MobsPy is a Python-based language to specify, simulate, and analyze CRNs. It follows a modular, object-oriented, approach, where species are grouped into meta-species and reactions into meta-reactions. For an overview see Cravo, Függer, Nowak, Prakash. CMSB. There is also detailed documentation available on readthedocs.io.

While we have already used MobsPy in the Introduction lecture to simulate basic CRNs, this writeup discusses its features in greater detail.

The Python library is available via pypi and github. You can install it by uncommenting and running:

# %pip install mobspy

Let's start by including some basic MobsPy classes and plotting.

from mobspy import BaseSpecies, Simulation, Zero, u, New
import matplotlib.pyplot as plt

The most basic concept is a BaseSpecies. They represent the species within a CRN. Let us start with a simple model of a genetic circuit that has as input a repressor and as output GFP.

Our species are:

• Repressor molecule
• DNA that contains the circuit: each one can be in a free and occupied (by the repressor) state.
• mRNA (of GFP sequence)
• GFP

In MobsPy species are automatically named according to the variable names and can be created with a single call. For the moment, we do not specify states of these species.

Repressor, DNA, mRNA, GFP = BaseSpecies()

Following a classical CRN, we should have declared two species for DNA, one for it being free and one being occupied. While we could have written Repressor, DNAfree, DNAoccupied, mRNA, GFP = BaseSpecies(), MobsPy has a way to specify these states or characteristics of species which we are going to use.
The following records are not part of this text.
(** ** The four *)

(** [rerun_from_failed_in] *)
Definition rerun_from_failed_in (run_id : str) (by_ : RunAgain) (who : option str) (now : time)
    (s : store) : result again_error (store * option nat) :=
  let cap := run_cap run_id s in
  let '(s', n) := arm run_id failed_or_cancelled (fun r => r <| R.output := None |>) s in
  if (n =? 0)%nat then Ok (s', None)
  else
    let s := s' in
    let? _ := refuse_if_full run_id cap s in
    let s := rearm_deadlines run_id now s in
    let s := keep_replaced (BrokenCone run_id) (again_reason by_) now s in
    let '(s, reset) :=
      update_tasks (fun _ r => bool_decide (T.run_id r = run_id) && broken r) (rerun_row now who) s in
    let s := recount run_id satisfied s in
    Ok (insert_run_again run_id by_ reset None now s, Some reset).

(** [rerun_all_in] *)
Definition is_instance (s : store) (run_id id : str) : bool :=
  match task_runs s !! id with
  | Some r => bool_decide (T.run_id r = run_id) && not_null (T.fanout_parent r)
  | None => false
  end.

(** The two DELETEs: the edges of a fan-out's instances, then their rows. *)
Definition drop_instances (run_id : str) (s : store) : store :=
  let gone := is_instance s run_id in
  delete_tasks gone (s <| task_dependencies ::= filter (fun e => gone e.1 || gone e.2 = false) |>).

Definition rerun_all_in (run_id : str) (who : option str) (now : time) (s : store)
    : result again_error (store * option nat) :=
  let cap := run_cap run_id s in
  let '(s', n) :=
    arm run_id ended (fun r => r <| R.output := None |> <| R.whole_reruns ::= Z.succ |>) s in
  if (n =? 0)%nat then Ok (s', None)
  else
    let s := s' in
    let? _ := refuse_if_full run_id cap s in
    let? _ := refuse_if_teardown_owed run_id s in
    let s := rearm_deadlines run_id now s in
    let s := keep_replaced (Whole run_id) (again_reason RerunAll) now s in
    let s := drop_instances run_id s in
    let '(s, reset) :=
      update_tasks (fun _ r => bool_decide (T.run_id r = run_id) && is_null (T.fanout_parent r) && over r)
        (cleared_row now who) s in
    let s := recount run_id satisfied s in
    Ok (insert_run_again run_id RerunAll reset None now s, Some reset).

(** [clear_task_with_downstream_by] *)
Definition clear_task_with_downstream_by (run_id task_id : str) (who : option str) (now : time)
    (s : store) : result again_error (store * option nat) :=
  let cap := run_cap run_id s in
  match task_runs s !! task_id with
  | None => Ok (s, None)
  | Some r =>
      if negb (bool_decide (T.run_id r = run_id)) then Ok (s, None)
      else if negb (over r) then Ok (s, None)
      else
        let s := keep_replaced (Cone run_id task_id) (again_reason Clear) now s in
        let cone := cone s run_id task_id in
        let '(s, reset) :=
          update_tasks (fun id r => bool_decide (id ∈ cone) && over r) (cleared_row now who) s in
        let s := recount run_id Runs.terminal s in
        let '(s, rearmed) := arm run_id ended (fun r => r <| R.output := None |>) s in
        let? s :=
          if (rearmed =? 1)%nat then
            let? _ := refuse_if_full run_id cap s in Ok (rearm_deadlines run_id now s)
          else Ok s in
        Ok (insert_run_again run_id Clear reset (Some task_id) now s, Some reset)
  end.

(** [retry_task_from_ui_by] *)
Definition retry_task_from_ui_by (task_id : str) (who : option str) (now : time) (s : store)
    : result again_error (store * bool) :=
  match T.run_id <$> task_runs s !! task_id with
  | None => Ok (s, false)
  | Some run_id =>
      let cap := run_cap run_id s in
      let kept := keep_replaced (Task task_id) (again_reason Retry) now s in
      let '(s', n) :=
        update_tasks (fun id r => bool_decide (id = task_id) && retryable r) (retried_row now who) kept in
      if (n =? 0)%nat then Ok (s, false)
      else
        let s := s' in
        let '(s, rearmed) := arm run_id failed_or_cancelled id s in
        let? s :=
          if (rearmed =? 1)%nat then
            let? _ := refuse_if_full run_id cap s in Ok (rearm_deadlines run_id now s)
          else Ok s in
        Ok (insert_run_again run_id Retry 1 (Some task_id) now s, true)
  end.

End ops.
End Ops.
After creating a species one can simply create characteristics of it with:

DNA.free, DNA.occupied

(<mobspy.modules.meta_class.Reacting_Species at 0x114908c50>,
 <mobspy.modules.meta_class.Reacting_Species at 0x1149c4680>)

Side note: We could have skipped the line since characteristics can be created 'on the fly', but for better readability it is good habit to make characteristics explicit for each species.
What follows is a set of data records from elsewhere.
(** One task, by the statement pair every resolution uses. *)
Lemma finish_one {AG : Again} s id p f :
  (forall i r, p i r = true -> i = id) ->
  (Inv s -> forall r, task_runs s !! id = Some r -> row_ok r -> p id r = true ->
     ending s id r (f r)) ->
  snd (update_tasks p f s) <> 0%nat ->
  keeps s (decrement_dependents id (update p f s)).
Proof.
  intros Hid Hf H0. rewrite update_tasks_rows in H0.
  apply (finish_many s p f [id]); [apply NoDup_singleton| |].
  - intros x. rewrite list_elem_of_singleton. split; [|intros (r & _ & H); by apply Hid in H].
    intros ->. destruct (map_choose (affected p (task_runs s))) as (i & r & H).
    { intros E. by rewrite E, map_size_empty in H0. }
    apply affected_lookup in H as [H Hp]. pose proof (Hid i r Hp) as ->. eauto.
  - intros Hi i r Hr Hok H. pose proof (Hid i r H) as ->. by apply Hf.
Qed.

(** ** Ending tasks with no decrement *)

Lemma drop_update {AG : Again} s p f :
  (Inv s -> forall id r, task_runs s !! id = Some r -> row_ok r -> p id r = true ->
     ending s id r (f r)) ->
  (Inv s -> forall id r, task_runs s !! id = Some r -> p id r = true ->
     T.gang_id r <> None \/
     forall i x, (i, id) ∈ task_dependencies s -> task_runs s !! i = Some x ->
                 T.status x = Pending -> p i x = true) ->
  keeps s (update p f s).
Proof.
  intros Hf Hg Hi. specialize (Hf Hi). specialize (Hg Hi). set (s' := update p f s).
  pose proof (update_tasks_lookup p f s) as Hl. fold s' in Hl.
  assert (forall i x, task_runs s !! i = Some x -> T.status x = Pending -> p i x = false ->
            no_gang_dep s i -> closing s s' i = 0%Z) as Hc.
  { intros i x Hx Hp Hpi Hng. unfold closing. replace (length _) with 0%nat; [done|]. symmetry.
    apply filter_none. intros [a d] He%elem_of_elements. cbn.
    case_bool_decide as Ha; [|done]. subst a. cbn. unfold ends. rewrite Hl.
    destruct (task_runs s !! d) as [r|] eqn:Er; [|done]. cbn.
    destruct (p d r) eqn:Ep; [|by destruct (terminal r)]. exfalso.
    destruct (Hg d r Er Ep) as [H|H]; [by apply H, (Hng d)|].
    specialize (H i x He Hx Hp). congruence. }
  apply Inv_transition; try done.
  - intros id H. by rewrite Hl, H.
  - intros id r H. rewrite Hl, H. cbn. eexists.
    split; [done|]. pose proof (inv_rows _ Hi id r H) as Hok. cbn in Hok.
    destruct (p id r) eqn:Ep.
    + destruct (Hf id r H Hok Ep) as [H1 H2 H3 H4 H5]. apply terminal_not in H4 as [Ha Hb].
      split; auto; [intros; congruence|tauto].
    + split; auto; [apply row_evolves_refl|]. intros Hp.
      assert (due s s' id r = closing s s' id) as Hdue by apply due_closing.
      change (due s _ id r) with (due s s' id r). rewrite Hdue. split.
      * unfold closing. lia.
      * intros Hng. pose proof (Hc id r H Hp Ep Hng) as Hc0.
        lia.
Qed.

End Invariant.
For all species with non-zero initial values, we need to specify the value. It is good practice to set the volume at this time too. Since, we already know that DNA can be in two states and we want it to be all initially in the free state, we also specify the particular state (also called characteristics) for the initial value.

While MobsPy allows also unitless volumes, counts/concentrations, and rates, it is good practice to specify all with units. The unit registry u that we imported is done for this. It behaves like a pint unit registry, but with some adaptations for MobsPy.

# volume of E. coli
volume = 1 * u.femtoliter

# Let us assume a design on a plasmid with copy number 10
# and all are in free initially
DNA.free(10 / volume)

<mobspy.modules.meta_class.Reacting_Species at 0x1149361b0>

Next let's describe the reactions and their rates.

Reactions are written as A + ... >> B + ... [rate constant].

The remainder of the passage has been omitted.